Since President Berman assumed office on July 1, 2017 — incidentally the first day of YU’s fiscal 2018 — the University’s finances have received some positive external attention. In an April 2018 credit rating of YU’s outstanding revenue bonds, Moody’s Investors Service revised its rating outlook of YU from stable to positive for the first time since the bonds’ 2009 and 2011 issuances, and affirmed the B3 status which the bonds have maintained since 2014. According to Moody’s, a B3 rating indicates that the long-term bonds are non-investment grade and “speculative and subject to high credit risk.”
The Moody’s report cited “improved operating performance,” projected “continued moderation of operating losses” and “strengthened financial management and a new president focused on enhancing the university’s external profile and reputation” as factors that could amp up prospects of “renewed donor confidence and gifts” and improved financial stability. The report cited YU’s 2017 monetization of numerous assets and the resultant growth of its unrestricted liquidity as “a stabilizing factor during a highly transitional period.” Though the rating action impacts $159 million of outstanding rated debt, the positive rating outlook predicts that YU’s new senior leadership will succeed in executing “important structural changes that will create a stable operating profile over the long term.”

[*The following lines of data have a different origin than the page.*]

(* ===== verification/TransactionRunner.v ===== *)
(** * The transaction runner (src/agent/domain/transaction_runner.c)

    Executes one transaction at the bus: the records of its steps wait in a
    ring, each step transmits a frame or an ISO-TP message and waits for the
    frames that match its template.  Frames are matched as they arrive, the
    sequence moves on ticks, which carry the time.

    The port is a parameter over a world of any type.  A function that the code
    writes as [bool f(self, ...)] returns the boolean, the runner and the
    world. *)

From S2P Require Import Prelude Wire Codec FrameMessage TxnMessage TxnStepsMessage StepRing IsotpLink.

Definition TXN_STEP_RECORD_SIZE_MAX : Z := 272.
Definition TRANSACTION_STARVATION_TIMEOUT_US : Z := 5000000.
Definition TRANSACTION_TX_RETRY_US : Z := 1000.
Definition TRANSACTION_DEFAULT_TX_TIMEOUT_MS : Z := 1000.
Definition TRANSACTION_PROGRESS_FLUSH_US : Z := 10000.
Notation TRANSACTION_STEPS_PER_TICK_MAX := 64%nat (only parsing).
Definition TRANSACTION_EARLY_FRAMES_MAX : Z := 16.
Definition kTRANSACTION_PHASE_IDLE : Z := 0.
Definition kTRANSACTION_PHASE_TRANSMIT : Z := 1.
Definition kTRANSACTION_PHASE_WAIT : Z := 2.
Definition PROGRESS_THRESHOLD_DIVISOR : Z := 4.
Notation ORIGIN_PAYLOAD_BYTES := 4%nat (only parsing).
Notation TXN_PATTERN_PAYLOAD_BYTES := 8%nat (only parsing).
Definition ORIGIN_SHIFT_MAX : Z := 32.
Definition NO_TXN_ID : Z := 0.
Definition ISOTP_FLAGS_KNOWN : Z := 15.

(** ** State *)

Record ActiveStep := {
  ac_step : TxnStep; ac_record_size : Z; ac_phase : Z; ac_satisfied : bool; ac_extend_requested : bool; ac_message_started : bool;
  ac_deadline_us : Z; ac_retry_at_us : Z; ac_match_count : Z; ac_seen_count : Z; ac_seen_bitmap : Z; ac_has_rx_frame : bool;
  ac_rx_frame : TxnRxFrame;
}.

Record TransactionRunner := {
  rn_ring : StepRing; rn_templates : list TxnTemplateMessage; rn_defined_templates : Z; rn_origin : TxnOriginExtractor;
  rn_roster : list Z; rn_roster_count : Z; rn_active : bool; rn_txn_id : Z; rn_channel : Z; rn_interface_index : Z;
  rn_window_bytes : Z; rn_next_seq : Z; rn_steps_ended : bool; rn_completed_steps : Z; rn_pushed_bytes : Z; rn_consumed_bytes : Z;
  rn_reported_bytes : Z; rn_report_due_us : Z; rn_starve_deadline_us : Z; rn_next_transmit_us : Z; rn_last_tick_us : Z;
  rn_idle_timeout_us : Z; rn_last_frame_us : Z; rn_keepalive : TxnKeepalive; rn_current : ActiveStep; rn_isotp : IsotpLink;
  rn_message : list Z; rn_message_length : Z; rn_early_frames : list FrameMessage; rn_early_frame_count : Z;
}.

#[export] Instance ActiveStep_settable : Settable ActiveStep := λ a, {|
  ac_step := ac_step a; ac_record_size := ac_record_size a; ac_phase := ac_phase a; ac_satisfied := ac_satisfied a;
  ac_extend_requested := ac_extend_requested a; ac_message_started := ac_message_started a; ac_deadline_us := ac_deadline_us a;
  ac_retry_at_us := ac_retry_at_us a; ac_match_count := ac_match_count a; ac_seen_count := ac_seen_count a;
  ac_seen_bitmap := ac_seen_bitmap a; ac_has_rx_frame := ac_has_rx_frame a; ac_rx_frame := ac_rx_frame a |}.

#[export] Instance TransactionRunner_settable : Settable TransactionRunner := λ r, {|
  rn_ring := rn_ring r; rn_templates := rn_templates r; rn_defined_templates := rn_defined_templates r; rn_origin := rn_origin r;
  rn_roster := rn_roster r; rn_roster_count := rn_roster_count r; rn_active := rn_active r; rn_txn_id := rn_txn_id r;
  rn_channel := rn_channel r; rn_interface_index := rn_interface_index r; rn_window_bytes := rn_window_bytes r;
  rn_next_seq := rn_next_seq r; rn_steps_ended := rn_steps_ended r; rn_completed_steps := rn_completed_steps r;
  rn_pushed_bytes := rn_pushed_bytes r; rn_consumed_bytes := rn_consumed_bytes r; rn_reported_bytes := rn_reported_bytes r;
  rn_report_due_us := rn_report_due_us r; rn_starve_deadline_us := rn_starve_deadline_us r;
  rn_next_transmit_us := rn_next_transmit_us r; rn_last_tick_us := rn_last_tick_us r; rn_idle_timeout_us := rn_idle_timeout_us r;
  rn_last_frame_us := rn_last_frame_us r; rn_keepalive := rn_keepalive r; rn_current := rn_current r; rn_isotp := rn_isotp r;
  rn_message := rn_message r; rn_message_length := rn_message_length r; rn_early_frames := rn_early_frames r;
  rn_early_frame_count := rn_early_frame_count r |}.

Definition pattern_zero : TxnPattern := {| tp_can_id := 0; tp_can_mask := 0; tp_payload_mask := 0; tp_payload_value := 0 |}.
Definition template_zero : TxnTemplateMessage := {|
  tt_channel := 0; tt_template_id := 0; tt_txn_id := 0; tt_advance_mode := 0; tt_flags := 0; tt_count_k := 0; tt_patterns_present := 0;
  tt_timeout_ms := 0; tt_gap_us := 0; tt_extend_timeout_ms := 0; tt_type := 0; tt_advance := pattern_zero; tt_abort := pattern_zero;
  tt_extend := pattern_zero; tt_isotp := parameters_zero |}.
#[export] Instance template_inhabited : Inhabited TxnTemplateMessage := populate template_zero.
Definition rx_frame_zero : TxnRxFrame :=
  {| trx_can_id := 0; trx_payload_length := 0; trx_frame_flags := 0; trx_payload := replicate FRAME_PAYLOAD_MAX_FD 0 |}.
Definition frame_zero : FrameMessage := {|
  frame_can_id := 0; frame_timestamp_us := 0; frame_channel := 0; frame_payload_length := 0; frame_flags := 0; frame_route_flags := 0;
  frame_payload := replicate FRAME_PAYLOAD_MAX_FD 0 |}.
#[export] Instance frame_inhabited : Inhabited FrameMessage := populate frame_zero.
Definition origin_zero : TxnOriginExtractor := {| toe_source := 0; toe_shift := 0; toe_payload_offset := 0; toe_mask := 0 |}.
Definition keepalive_zero : TxnKeepalive := {|
  tka_period_ms := 0; tka_can_id := 0; tka_payload_length := 0; tka_frame_flags := 0; tka_payload := replicate FRAME_PAYLOAD_MAX_FD 0 |}.
Definition step_idle : ActiveStep := {|
  ac_step := TxnStep_zero; ac_record_size := 0; ac_phase := kTRANSACTION_PHASE_IDLE; ac_satisfied := false; ac_extend_requested := false;
  ac_message_started := false; ac_deadline_us := 0; ac_retry_at_us := 0; ac_match_count := 0; ac_seen_count := 0; ac_seen_bitmap := 0;
  ac_has_rx_frame := false; ac_rx_frame := rx_frame_zero |}.

(** [TransactionRunnerPort] *)
Record RunnerPort (W : Type) := {
  port_transmit : Z → FrameMessage → W → bool * W;
  port_progress : TxnProgressMessage → W → W;
  port_status : TxnStatusMessage → W → W;
  port_roster : TxnRosterReportMessage → W → W;
}.
Arguments port_transmit {W} _ _ _ _.
Arguments port_progress {W} _ _ _.
Arguments port_status {W} _ _ _.
Arguments port_roster {W} _ _ _.

(** ** Validation *)

Definition isBeginValid (begin : TxnBeginMessage) : bool :=
  let keepalive := tb_keepalive begin in
  (tka_period_ms keepalive =? 0) || FrameMessage_IsPayloadLengthValid (tka_payload_length keepalive) (tka_frame_flags keepalive).

Definition isRosterValid (roster : TxnRosterMessage) : bool :=
  if (tr_roster_count roster =? 0) || (tr_roster_count roster >? 64) then false
  else if negb (toe_source (tr_origin roster) =? kTXN_ORIGIN_SOURCE_CAN_ID) && negb (toe_source (tr_origin roster) =? kTXN_ORIGIN_SOURCE_PAYLOAD)
  then false
  else if toe_shift (tr_origin roster) >=? ORIGIN_SHIFT_MAX then false
  else toe_payload_offset (tr_origin roster) <? 64.

Definition isRosterMode (advance_mode : Z) : bool :=
  (advance_mode =? kTXN_ADVANCE_MODE_ROSTER_ALL) || (advance_mode =? kTXN_ADVANCE_MODE_ROSTER_K).

Definition isWaitingMode (advance_mode : Z) : bool := negb (advance_mode =? kTXN_ADVANCE_MODE_NONE).

Definition isTemplateDefined (self : TransactionRunner) (template_id : Z) : bool :=
  negb (Z.land (rn_defined_templates self) (Z.shiftl 1 template_id) =? 0).

Definition isIsotpDataLengthValid (isotp : TxnIsotpParameters) : bool :=
  if Z.land (ti_flags isotp) TXN_ISOTP_FLAG_FD =? 0 then
    (ti_tx_data_length isotp =? FRAME_PAYLOAD_MAX_CLASSIC) && (Z.land (ti_flags isotp) TXN_ISOTP_FLAG_BIT_RATE_SWITCH =? 0)
  else (ti_tx_data_length isotp >=? FRAME_PAYLOAD_MAX_CLASSIC) && FrameMessage_IsPayloadLengthValid (ti_tx_data_length isotp) FRAME_FLAG_FD.

Definition isTypeValid (template_message : TxnTemplateMessage) : bool :=
  let isotp := tt_isotp template_message in
  let mode := tt_advance_mode template_message in
  if tt_type template_message =? kTXN_TEMPLATE_TYPE_GENERIC then true
  else if negb (tt_type template_message =? kTXN_TEMPLATE_TYPE_ISOTP) then false
  else if negb (Z.ldiff (ti_flags isotp) ISOTP_FLAGS_KNOWN =? 0) || negb (isIsotpDataLengthValid isotp) then false
  else (mode =? kTXN_ADVANCE_MODE_NONE) || (mode =? kTXN_ADVANCE_MODE_COUNT).

Definition isTemplateValid (self : TransactionRunner) (template_message : TxnTemplateMessage) : bool :=
  let mode := tt_advance_mode template_message in
  if isTemplateDefined self (tt_template_id template_message) then false
  else if (mode >=? kTXN_ADVANCE_MODE_MAX) || negb (isTypeValid template_message) then false
  else if isWaitingMode mode && (tt_timeout_ms template_message =? 0) then false
  else if ((mode =? kTXN_ADVANCE_MODE_COUNT) || (mode =? kTXN_ADVANCE_MODE_ROSTER_K)) && (tt_count_k template_message =? 0) then false
  else if isRosterMode mode && (rn_roster_count self =? 0) then false
  else negb (mode =? kTXN_ADVANCE_MODE_ROSTER_K) || (tt_count_k template_message <=? rn_roster_count self).

Definition fitsTemplate (step : TxnStep) (template_message : TxnTemplateMessage) : bool :=
  let message := has_flag (st_flags step) TXN_STEP_FLAG_MESSAGE in
  if tt_type template_message =? kTXN_TEMPLATE_TYPE_ISOTP then message || has_flag (st_flags step) TXN_STEP_FLAG_EXPECT_ONLY
  else negb message.

Definition isPatternPresent (template_message : TxnTemplateMessage) (pattern : Z) : bool :=
  negb (Z.land (tt_patterns_present template_message) (Z.shiftl 1 pattern) =? 0).

(** [template_message->patterns[pattern]] *)
Definition pattern_at (template_message : TxnTemplateMessage) (pattern : Z) : TxnPattern :=
  if pattern =? kTXN_PATTERN_ADVANCE then tt_advance template_message
  else if pattern =? kTXN_PATTERN_ABORT then tt_abort template_message else tt_extend template_message.

(** ** Small reads *)

Definition currentTemplate (self : TransactionRunner) : TxnTemplateMessage := (rn_templates self).[st_template_id (ac_step (rn_current self))].

Definition templateTimeoutUs (template_message : TxnTemplateMessage) : Z := u64 (tt_timeout_ms template_message * MICROSECONDS_PER_MILLISECOND).

Definition transmitTimeoutUs (template_message : TxnTemplateMessage) : Z :=
  if tt_timeout_ms template_message =? 0 then u64 (TRANSACTION_DEFAULT_TX_TIMEOUT_MS * MICROSECONDS_PER_MILLISECOND)
  else templateTimeoutUs template_message.

Definition extendTimeoutUs (template_message : TxnTemplateMessage) : Z :=
  if tt_extend_timeout_ms template_message =? 0 then templateTimeoutUs template_message
  else u64 (tt_extend_timeout_ms template_message * MICROSECONDS_PER_MILLISECOND).

Definition idleTimeoutUs (begin : TxnBeginMessage) : Z :=
  if tb_idle_timeout_ms begin =? 0 then TRANSACTION_STARVATION_TIMEOUT_US else u64 (tb_idle_timeout_ms begin * MICROSECONDS_PER_MILLISECOND).

Definition keepaliveDueUs (self : TransactionRunner) : Z :=
  u64 (rn_last_frame_us self + u64 (tka_period_ms (rn_keepalive self) * MICROSECONDS_PER_MILLISECOND)).

Definition isIsotpStep (self : TransactionRunner) : bool :=
  if ac_phase (rn_current self) =? kTRANSACTION_PHASE_IDLE then false else tt_type (currentTemplate self) =? kTXN_TEMPLATE_TYPE_ISOTP.

Definition isOnBus (self : TransactionRunner) (interface_index : Z) (frame : FrameMessage) : bool :=
  if negb (rn_active self) || negb (interface_index =? rn_interface_index self) then false
  else Z.land (frame_route_flags frame) FRAME_ROUTE_FLAG_ECHO =? 0.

The Office of Communications and Public Affairs told The Commentator that “Yeshiva University offers housing for our president, as many universities do. We do not comment on specific employment matters.”
The presidential home has long served as both a private and communal space for presidential use. In a January 2008 interview with the Riverdale Press, Joel identified his “Arlington Avenue backyard” as “his source of tranquility.” He conveyed that “the relentlessness of the public eye can be overbearing,” and that at times he and his wife need the seclusion “to be able to be non-people.” More publicly, Joel’s house was used as a set for the 2015 Maccabeats music video for “Latke Recipe” which garnered two million YouTube views, and as the venue for a YC Honors Program dinner in the program’s early days at which students presented their Honors theses.
Joel also hosted several annual Student Leader Chanukah parties and Student Leader Shabbatons, the former a tradition which President Berman upheld during his first Chanukah in office in December 2017. President Berman will again host a Chanukah party for student leaders in his Teaneck home this December.